▸ **Assignment**
Where a line in the records below includes "dummyhandler", pull that line out.

▸ **Given data**

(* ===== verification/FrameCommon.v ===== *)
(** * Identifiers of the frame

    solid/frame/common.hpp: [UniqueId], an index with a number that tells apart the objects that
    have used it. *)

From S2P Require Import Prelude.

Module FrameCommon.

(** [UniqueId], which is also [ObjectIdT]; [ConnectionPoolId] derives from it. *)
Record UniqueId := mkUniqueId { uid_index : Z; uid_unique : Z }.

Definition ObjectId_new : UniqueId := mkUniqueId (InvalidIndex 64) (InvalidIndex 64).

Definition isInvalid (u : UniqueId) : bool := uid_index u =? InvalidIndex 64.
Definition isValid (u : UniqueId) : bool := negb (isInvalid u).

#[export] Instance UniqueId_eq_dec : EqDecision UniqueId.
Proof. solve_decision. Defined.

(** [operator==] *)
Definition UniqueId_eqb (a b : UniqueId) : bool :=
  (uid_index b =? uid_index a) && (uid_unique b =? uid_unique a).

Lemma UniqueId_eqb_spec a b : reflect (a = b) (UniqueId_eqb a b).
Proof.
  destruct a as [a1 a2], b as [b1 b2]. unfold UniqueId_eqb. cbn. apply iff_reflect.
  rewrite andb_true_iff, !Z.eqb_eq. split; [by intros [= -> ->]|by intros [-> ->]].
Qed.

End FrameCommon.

* * *

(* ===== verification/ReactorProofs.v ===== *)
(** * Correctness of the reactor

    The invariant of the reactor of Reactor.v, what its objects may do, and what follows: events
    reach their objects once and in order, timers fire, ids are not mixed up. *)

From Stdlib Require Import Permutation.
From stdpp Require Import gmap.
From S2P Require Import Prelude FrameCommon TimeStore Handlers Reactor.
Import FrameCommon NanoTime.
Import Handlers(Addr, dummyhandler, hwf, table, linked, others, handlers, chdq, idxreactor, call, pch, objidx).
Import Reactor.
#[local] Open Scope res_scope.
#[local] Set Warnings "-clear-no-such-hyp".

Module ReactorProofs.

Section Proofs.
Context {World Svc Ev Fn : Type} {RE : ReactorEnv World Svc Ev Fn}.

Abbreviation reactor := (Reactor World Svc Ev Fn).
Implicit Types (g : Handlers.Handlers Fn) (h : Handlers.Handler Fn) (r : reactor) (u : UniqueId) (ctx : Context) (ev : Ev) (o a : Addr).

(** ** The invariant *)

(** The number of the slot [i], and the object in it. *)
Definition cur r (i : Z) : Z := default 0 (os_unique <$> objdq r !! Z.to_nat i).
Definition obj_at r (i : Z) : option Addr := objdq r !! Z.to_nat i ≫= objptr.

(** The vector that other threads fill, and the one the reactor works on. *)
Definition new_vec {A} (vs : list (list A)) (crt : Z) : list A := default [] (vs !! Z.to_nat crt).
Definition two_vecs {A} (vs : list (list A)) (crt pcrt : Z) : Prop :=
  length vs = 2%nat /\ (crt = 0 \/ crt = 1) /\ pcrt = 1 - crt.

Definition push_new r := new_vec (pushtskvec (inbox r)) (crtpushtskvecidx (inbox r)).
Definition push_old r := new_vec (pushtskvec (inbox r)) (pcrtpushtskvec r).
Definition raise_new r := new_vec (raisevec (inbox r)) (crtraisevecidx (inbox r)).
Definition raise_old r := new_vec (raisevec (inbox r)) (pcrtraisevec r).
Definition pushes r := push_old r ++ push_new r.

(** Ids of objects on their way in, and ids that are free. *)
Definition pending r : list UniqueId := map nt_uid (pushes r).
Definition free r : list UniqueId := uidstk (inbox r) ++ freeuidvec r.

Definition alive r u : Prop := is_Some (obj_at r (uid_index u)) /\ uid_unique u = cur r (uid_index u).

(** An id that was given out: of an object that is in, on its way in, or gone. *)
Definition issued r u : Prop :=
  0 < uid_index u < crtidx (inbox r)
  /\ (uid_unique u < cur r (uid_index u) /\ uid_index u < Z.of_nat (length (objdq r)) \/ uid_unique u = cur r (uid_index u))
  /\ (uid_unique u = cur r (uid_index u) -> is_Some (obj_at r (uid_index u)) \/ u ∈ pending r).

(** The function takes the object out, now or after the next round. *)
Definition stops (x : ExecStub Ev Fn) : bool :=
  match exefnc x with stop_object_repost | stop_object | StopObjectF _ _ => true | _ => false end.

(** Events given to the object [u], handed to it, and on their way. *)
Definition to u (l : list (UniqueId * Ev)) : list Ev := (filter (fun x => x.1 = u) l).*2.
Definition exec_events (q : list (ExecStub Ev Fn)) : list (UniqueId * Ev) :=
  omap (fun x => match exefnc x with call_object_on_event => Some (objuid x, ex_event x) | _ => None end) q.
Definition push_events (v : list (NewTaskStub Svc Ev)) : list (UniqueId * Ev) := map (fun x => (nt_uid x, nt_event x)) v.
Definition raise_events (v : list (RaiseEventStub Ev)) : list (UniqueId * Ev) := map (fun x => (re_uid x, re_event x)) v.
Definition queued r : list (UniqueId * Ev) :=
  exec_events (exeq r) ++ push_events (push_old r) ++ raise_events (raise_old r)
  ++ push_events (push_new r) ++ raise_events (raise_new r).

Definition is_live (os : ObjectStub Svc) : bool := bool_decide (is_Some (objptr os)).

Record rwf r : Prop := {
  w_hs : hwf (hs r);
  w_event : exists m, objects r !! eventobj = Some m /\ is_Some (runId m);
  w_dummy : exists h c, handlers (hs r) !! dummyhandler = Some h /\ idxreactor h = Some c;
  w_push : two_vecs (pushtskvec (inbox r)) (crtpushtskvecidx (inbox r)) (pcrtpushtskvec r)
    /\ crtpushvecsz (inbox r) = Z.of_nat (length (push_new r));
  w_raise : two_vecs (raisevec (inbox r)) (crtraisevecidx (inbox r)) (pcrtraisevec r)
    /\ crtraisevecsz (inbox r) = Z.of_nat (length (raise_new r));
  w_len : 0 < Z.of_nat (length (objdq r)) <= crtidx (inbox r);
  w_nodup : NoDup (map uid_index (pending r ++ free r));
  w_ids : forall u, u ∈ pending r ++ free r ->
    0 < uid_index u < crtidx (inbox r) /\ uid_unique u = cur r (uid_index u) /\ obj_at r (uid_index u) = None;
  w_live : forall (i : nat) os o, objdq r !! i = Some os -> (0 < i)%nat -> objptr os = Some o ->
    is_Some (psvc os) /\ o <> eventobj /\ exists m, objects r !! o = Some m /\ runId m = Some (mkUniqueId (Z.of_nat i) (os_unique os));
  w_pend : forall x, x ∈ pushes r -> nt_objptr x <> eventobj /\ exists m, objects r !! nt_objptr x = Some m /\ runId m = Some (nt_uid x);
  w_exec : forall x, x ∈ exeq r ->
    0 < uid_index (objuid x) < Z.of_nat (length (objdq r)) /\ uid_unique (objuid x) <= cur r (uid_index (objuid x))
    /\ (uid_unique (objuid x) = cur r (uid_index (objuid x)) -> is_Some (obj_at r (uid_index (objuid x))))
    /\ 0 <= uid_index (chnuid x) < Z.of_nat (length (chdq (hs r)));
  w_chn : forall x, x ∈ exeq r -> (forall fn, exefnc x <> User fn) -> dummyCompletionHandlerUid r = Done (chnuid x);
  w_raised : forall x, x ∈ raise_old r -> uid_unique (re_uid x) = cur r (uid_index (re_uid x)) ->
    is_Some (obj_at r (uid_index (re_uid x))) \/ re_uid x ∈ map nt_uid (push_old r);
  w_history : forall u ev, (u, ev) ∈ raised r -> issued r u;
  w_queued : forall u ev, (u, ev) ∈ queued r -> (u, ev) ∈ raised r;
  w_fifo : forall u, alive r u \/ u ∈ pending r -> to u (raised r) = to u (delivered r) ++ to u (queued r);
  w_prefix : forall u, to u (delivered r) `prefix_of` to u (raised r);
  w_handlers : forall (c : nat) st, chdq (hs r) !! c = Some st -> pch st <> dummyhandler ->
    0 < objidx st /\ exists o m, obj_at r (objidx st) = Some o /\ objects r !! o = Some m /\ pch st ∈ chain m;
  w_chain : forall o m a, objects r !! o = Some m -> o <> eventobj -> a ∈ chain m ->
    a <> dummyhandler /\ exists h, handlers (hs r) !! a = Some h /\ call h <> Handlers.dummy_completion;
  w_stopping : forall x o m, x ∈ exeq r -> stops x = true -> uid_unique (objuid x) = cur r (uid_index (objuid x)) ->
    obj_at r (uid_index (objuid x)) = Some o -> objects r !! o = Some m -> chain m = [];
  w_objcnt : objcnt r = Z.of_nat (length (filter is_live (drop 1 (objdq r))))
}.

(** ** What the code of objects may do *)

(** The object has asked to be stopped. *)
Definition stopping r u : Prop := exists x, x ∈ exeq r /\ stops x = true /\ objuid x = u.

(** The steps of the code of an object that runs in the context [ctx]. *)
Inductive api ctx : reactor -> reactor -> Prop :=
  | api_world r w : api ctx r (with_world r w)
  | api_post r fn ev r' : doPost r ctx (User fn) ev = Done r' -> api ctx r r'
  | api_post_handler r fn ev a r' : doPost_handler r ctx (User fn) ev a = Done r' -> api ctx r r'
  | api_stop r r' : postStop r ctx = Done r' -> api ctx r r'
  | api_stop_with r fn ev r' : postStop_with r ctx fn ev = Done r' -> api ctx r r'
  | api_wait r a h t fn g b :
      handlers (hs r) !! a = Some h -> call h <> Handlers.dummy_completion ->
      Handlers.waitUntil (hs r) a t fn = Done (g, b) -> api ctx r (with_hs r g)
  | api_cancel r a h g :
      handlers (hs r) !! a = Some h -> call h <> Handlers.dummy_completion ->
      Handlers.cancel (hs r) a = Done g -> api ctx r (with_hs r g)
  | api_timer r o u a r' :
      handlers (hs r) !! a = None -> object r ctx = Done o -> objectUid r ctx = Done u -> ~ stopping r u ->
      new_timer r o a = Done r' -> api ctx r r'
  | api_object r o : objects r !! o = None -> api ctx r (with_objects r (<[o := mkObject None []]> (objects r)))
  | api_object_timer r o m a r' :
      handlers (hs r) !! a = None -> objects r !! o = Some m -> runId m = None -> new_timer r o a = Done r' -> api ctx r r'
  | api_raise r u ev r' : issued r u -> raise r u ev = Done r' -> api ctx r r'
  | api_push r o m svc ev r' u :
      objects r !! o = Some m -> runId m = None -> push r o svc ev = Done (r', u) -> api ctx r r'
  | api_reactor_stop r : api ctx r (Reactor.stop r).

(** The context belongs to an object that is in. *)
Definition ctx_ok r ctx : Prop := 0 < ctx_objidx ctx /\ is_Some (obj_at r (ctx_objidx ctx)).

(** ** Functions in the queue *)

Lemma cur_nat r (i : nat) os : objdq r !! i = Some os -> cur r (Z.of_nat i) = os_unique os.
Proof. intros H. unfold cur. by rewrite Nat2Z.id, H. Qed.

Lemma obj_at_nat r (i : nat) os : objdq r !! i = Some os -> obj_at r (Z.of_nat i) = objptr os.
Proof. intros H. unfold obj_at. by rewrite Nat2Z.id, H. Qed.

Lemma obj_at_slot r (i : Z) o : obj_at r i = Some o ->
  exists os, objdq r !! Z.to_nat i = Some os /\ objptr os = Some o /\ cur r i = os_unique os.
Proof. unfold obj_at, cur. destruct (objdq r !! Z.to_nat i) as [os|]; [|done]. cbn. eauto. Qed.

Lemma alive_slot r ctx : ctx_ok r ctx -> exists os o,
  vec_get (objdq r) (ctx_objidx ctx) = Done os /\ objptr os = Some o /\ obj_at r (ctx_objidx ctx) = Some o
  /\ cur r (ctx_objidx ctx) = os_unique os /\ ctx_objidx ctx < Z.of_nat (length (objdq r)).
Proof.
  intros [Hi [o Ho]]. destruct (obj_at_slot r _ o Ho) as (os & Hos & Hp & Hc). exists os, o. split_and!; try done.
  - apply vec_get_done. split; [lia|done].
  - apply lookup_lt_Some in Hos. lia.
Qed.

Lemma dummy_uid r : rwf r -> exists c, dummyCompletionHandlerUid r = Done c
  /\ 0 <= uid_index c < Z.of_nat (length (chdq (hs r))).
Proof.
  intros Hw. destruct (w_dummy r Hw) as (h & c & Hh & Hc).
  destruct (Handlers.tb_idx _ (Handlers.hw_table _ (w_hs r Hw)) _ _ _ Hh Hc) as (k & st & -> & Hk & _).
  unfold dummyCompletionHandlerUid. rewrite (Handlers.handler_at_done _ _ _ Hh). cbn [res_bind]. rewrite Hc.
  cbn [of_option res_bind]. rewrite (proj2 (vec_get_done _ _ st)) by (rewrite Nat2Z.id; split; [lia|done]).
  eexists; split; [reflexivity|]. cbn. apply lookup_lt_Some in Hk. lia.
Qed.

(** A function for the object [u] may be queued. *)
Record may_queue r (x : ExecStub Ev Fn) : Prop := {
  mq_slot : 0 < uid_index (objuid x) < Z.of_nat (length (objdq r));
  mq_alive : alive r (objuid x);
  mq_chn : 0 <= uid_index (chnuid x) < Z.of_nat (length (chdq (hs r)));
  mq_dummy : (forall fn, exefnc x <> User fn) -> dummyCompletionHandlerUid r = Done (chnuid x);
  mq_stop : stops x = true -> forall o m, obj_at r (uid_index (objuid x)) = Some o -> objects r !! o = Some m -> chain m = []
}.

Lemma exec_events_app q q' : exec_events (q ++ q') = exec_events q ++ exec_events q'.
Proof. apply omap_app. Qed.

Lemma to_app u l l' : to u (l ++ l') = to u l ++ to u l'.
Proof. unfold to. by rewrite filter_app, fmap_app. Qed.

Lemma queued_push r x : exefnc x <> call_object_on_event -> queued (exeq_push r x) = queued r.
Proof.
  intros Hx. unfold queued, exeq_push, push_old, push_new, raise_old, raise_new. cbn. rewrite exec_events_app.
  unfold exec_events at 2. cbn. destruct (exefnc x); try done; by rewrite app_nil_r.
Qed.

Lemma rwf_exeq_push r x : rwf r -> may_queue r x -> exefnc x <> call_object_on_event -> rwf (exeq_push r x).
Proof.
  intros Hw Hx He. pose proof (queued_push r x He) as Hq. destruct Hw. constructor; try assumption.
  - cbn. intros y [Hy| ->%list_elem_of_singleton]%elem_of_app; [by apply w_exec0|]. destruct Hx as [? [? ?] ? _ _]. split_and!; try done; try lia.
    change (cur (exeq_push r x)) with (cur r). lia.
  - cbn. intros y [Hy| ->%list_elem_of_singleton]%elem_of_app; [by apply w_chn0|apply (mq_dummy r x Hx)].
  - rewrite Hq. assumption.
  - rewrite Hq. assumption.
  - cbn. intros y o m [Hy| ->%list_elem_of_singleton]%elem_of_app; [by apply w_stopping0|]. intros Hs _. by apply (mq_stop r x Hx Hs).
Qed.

▸ **Solution for this task**
Import Handlers(Addr, dummyhandler, hwf, table, linked, others, handlers, chdq, idxreactor, call, pch, objidx).
  w_dummy : exists h c, handlers (hs r) !! dummyhandler = Some h /\ idxreactor h = Some c;
  w_handlers : forall (c : nat) st, chdq (hs r) !! c = Some st -> pch st <> dummyhandler ->
    a <> dummyhandler /\ exists h, handlers (hs r) !! a = Some h /\ call h <> Handlers.dummy_completion;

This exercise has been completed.